[Source data]
Lemma expected_entry v a level : 0 ≤ v → expected v = Some (a, level) →
  (v, a, level) ∈ idt_entries isr irq isr128.
Proof.
  unfold expected, idt_entries. intros Hv H. rewrite !elem_of_app.
  destruct (v <? 32) eqn:E1; bool_to_prop.
  { left. simplify_eq. apply list_elem_of_fmap. exists v. split; [done|]. apply elem_of_seqZ. lia. }
  right. destruct (v =? 32) eqn:E2; bool_to_prop.
  { simplify_eq. left. by apply list_elem_of_singleton. }
  right. destruct (v <? 48) eqn:E3; bool_to_prop.
  { left. simplify_eq. apply list_elem_of_fmap. exists (v - 32).
    split; [by replace (32 + (v - 32)) with v by lia|]. apply elem_of_seqZ. lia. }
  right. destruct (v =? 128) eqn:E4; bool_to_prop; [|done].
  simplify_eq. by apply list_elem_of_singleton.
Qed.

Lemma expected_none v : 0 ≤ v → expected v = None →
  Z.to_nat v ∉ map (λ e, Z.to_nat e.1.1) (idt_entries isr irq isr128).
Proof.
  intros Hv H Hin. rewrite idt_entries_keys in Hin. unfold expected in H.
  repeat (case_match; bool_to_prop; try done).
  apply elem_of_app in Hin as [Hin|Hin].
  - apply elem_of_seq in Hin. lia.
  - apply list_elem_of_singleton in Hin. lia.
Qed.

Lemma idt_gates (t : list interrupt_descriptor) : List.length t = 256%nat →
  (∀ n, 0 ≤ isr n < 2 ^ 64) → (∀ n, 0 ≤ irq n < 2 ^ 64) → 0 ≤ isr128 < 2 ^ 64 →
  ∀ v, 0 ≤ v < 256 → match expected v with
    | Some (a, level) =>
        view_gate <$> write_gates (idt_entries isr irq isr128) t !! Z.to_nat v = Some (interrupt_gate a level)
    | None => write_gates (idt_entries isr irq isr128) t !! Z.to_nat v = t !! Z.to_nat v
    end.
Proof.
  intros Hl Hisr Hirq H128 v Hv. destruct (expected v) as [[a level]|] eqn:E.
  - rewrite (write_gates_entry _ _ (v, a, level)); [|apply idt_entries_nodup| |cbn; lia].
    2: { apply expected_entry; [lia|done]. }
    cbn [fmap option_fmap option_map]. f_equal. unfold expected in E.
    apply view_gate_of; repeat (case_match; simplify_eq); auto.
  - apply write_gates_other, expected_none; [lia|done].
Qed.

(** The bytes [pic_init] sends. *)
Definition pic_bytes : list (Z * Z) :=
  [(0x20, 0x11); (0xA0, 0x11); (0x21, 0x20); (0xA1, 0x28); (0x21, 4); (0xA1, 2);
   (0x21, 1); (0xA1, 1); (0x21, 0); (0xA1, 0)].

Lemma idt_init_run {W} (s : istate W) :
  idt_init isr irq isr128 idt_addr s
  = Ok (tt, IState (write_gates (idt_entries isr irq isr128) (idt s)) (irq_handlers s)
      (isr_handlers s) (Some (Idtr 4095 idt_addr)) true (ports s ++ pic_bytes) (world s)).
Proof.
  unfold idt_init, mbind at 1, M_bind at 1. rewrite for_each_gates.
  cbn [bind_result fst snd]. unfold pic_init, outb, mbind, M_bind, modify, idt_load.
  cbn -[idt_entries write_gates]. by rewrite <- !app_assoc.
Qed.

End table.

(** The state of the controllers after [pic_init], whatever it was before. *)
Lemma pics_initialised ps :
  pics_after pic_bytes ps = (Pic Running 0x20 4 1 0 0, Pic Running 0x28 2 1 0 0).
Proof. by destruct ps as [[[] ? ? ? ? ?] [[] ? ? ? ? ?]]. Qed.

Lemma irq_vector_initialised ps n : 0 ≤ n < 16 →
  irq_vector (pics_after pic_bytes ps) n = Some (32 + n).
Proof.
  intros Hn. rewrite pics_initialised. unfold irq_vector. cbn [mask vector_base cascade fst snd].
  rewrite !Z.bits_0. case_if; [done|]. cbn. f_equal. lia.
Qed.

(** ** Dispatch *)

Lemma nth_handler_ok {W} (t : list (option (handler W))) i h s :
  0 ≤ i → t !! Z.to_nat i = Some h → nth_handler t i s = Ok (h, s).
Proof.
  intros Hi Ht. unfold nth_handler.
  pose proof (lookup_lt_Some _ _ _ Ht). rewrite (proj2 (Z.leb_le _ _)), (proj2 (Z.ltb_lt _ _)) by lia.
  cbn. by rewrite (nth_lookup_Some _ _ _ _ Ht).
Qed.

Lemma nth_handler_out {W} (t : list (option (handler W))) i s :
  Z.of_nat (List.length t) ≤ i → nth_handler t i s = Fault.
Proof.
  intros Hi. unfold nth_handler. rewrite (proj2 (Z.ltb_ge _ _)) by lia. by rewrite andb_false_r.
Qed.

(** The bytes [pic_eoi n] sends. *)
Definition eoi_bytes (n : Z) : list (Z * Z) :=
  (if n >=? 40 then [(0xA0, 0x20)] else []) ++ [(0x20, 0x20)].

Lemma pic_eoi_run {W} n (s : istate W) : pic_eoi n s = Ok (tt, set_ports (ports s ++ eoi_bytes n) s).
Proof.
  unfold pic_eoi, eoi_bytes, outb, modify, mbind, M_bind.
  destruct (n >=? 40); cbn; by rewrite <- ?app_assoc.
Qed.

Lemma clear_only_bit k : 0 ≤ k → Z.land (2 ^ k) (2 ^ k - 1) = 0.
Proof.
  intros Hk. replace (2 ^ k - 1) with (Z.ones k) by (rewrite Z.ones_equiv; lia).
  rewrite Z.land_ones by done. apply Z.mod_same. lia.
Qed.

(** The end-of-interrupt bytes put the controllers at rest. *)
Lemma eoi_rests k n ps : 0 ≤ k < 16 → irq_taken k ps → (8 ≤ k → 40 ≤ n) →
  in_service (pics_after (eoi_bytes n) ps).1 = 0 ∧ in_service (pics_after (eoi_bytes n) ps).2 = 0.
Proof.
  intros Hk (_ & _ & Ht) Hn. destruct ps as [p1 p2]. unfold eoi_bytes. cbn [fst snd] in *.
  destruct (n >=? 40) eqn:En; rewrite Z.geb_leb in En; bool_to_prop;
    destruct (k <? 8) eqn:Ek; bool_to_prop; destruct Ht as [H1 H2]; cbn; rewrite ?H1, ?H2;
    try lia; split; try done; apply clear_only_bit; lia.
Qed.

Lemma irq_handler_run {W} (int_number : W → Z → Z) frame (s : istate W) k h frame2 w' :
  int_number (world s) frame = 32 + k → 0 ≤ k →
  irq_handlers s !! Z.to_nat k = Some h →
  match h with
  | Some f => f frame (world s) = Ok (frame2, w')
  | None => w' = world s
  end →
  let frame' := match h with Some _ => if k =? 0 then frame2 else frame | None => frame end in
  irq_handler int_number frame s
  = Ok (frame', set_ports (ports s ++ eoi_bytes (u8 (int_number w' frame'))) (set_world w' s)).
Proof.
  intros Hn Hk Hh Hf frame'. unfold irq_handler, mbind, M_bind, frame_number, gets.
  cbn [bind_result fst snd]. rewrite Hn. replace (32 + k - 32) with k by lia.
  rewrite (nth_handler_ok _ _ _ _ Hk Hh). cbn [bind_result fst snd].
  replace (32 + k =? 32) with (k =? 0) by (destruct (Z.eqb_spec k 0), (Z.eqb_spec (32 + k) 32); done || lia).
  destruct h as [f|].
  - subst frame'. destruct (k =? 0); unfold call, zoom; rewrite Hf;
      cbn [bind_result fst snd mret M_ret]; rewrite pic_eoi_run; by destruct s.
  - subst. cbn [bind_result fst snd mret M_ret]. rewrite pic_eoi_run. by destruct s.
Qed.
[/Source data]
→ Task goal:
An exact copy of the lines above between the line holding "rewrite Z.land_ones by" and the line holding "int_number (world s)", inclusive, is the whole answer.

→ Response box:
  rewrite Z.land_ones by done. apply Z.mod_same. lia.
Qed.

(** The end-of-interrupt bytes put the controllers at rest. *)
Lemma eoi_rests k n ps : 0 ≤ k < 16 → irq_taken k ps → (8 ≤ k → 40 ≤ n) →
  in_service (pics_after (eoi_bytes n) ps).1 = 0 ∧ in_service (pics_after (eoi_bytes n) ps).2 = 0.
Proof.
  intros Hk (_ & _ & Ht) Hn. destruct ps as [p1 p2]. unfold eoi_bytes. cbn [fst snd] in *.
  destruct (n >=? 40) eqn:En; rewrite Z.geb_leb in En; bool_to_prop;
    destruct (k <? 8) eqn:Ek; bool_to_prop; destruct Ht as [H1 H2]; cbn; rewrite ?H1, ?H2;
    try lia; split; try done; apply clear_only_bit; lia.
Qed.

Lemma irq_handler_run {W} (int_number : W → Z → Z) frame (s : istate W) k h frame2 w' :
  int_number (world s) frame = 32 + k → 0 ≤ k →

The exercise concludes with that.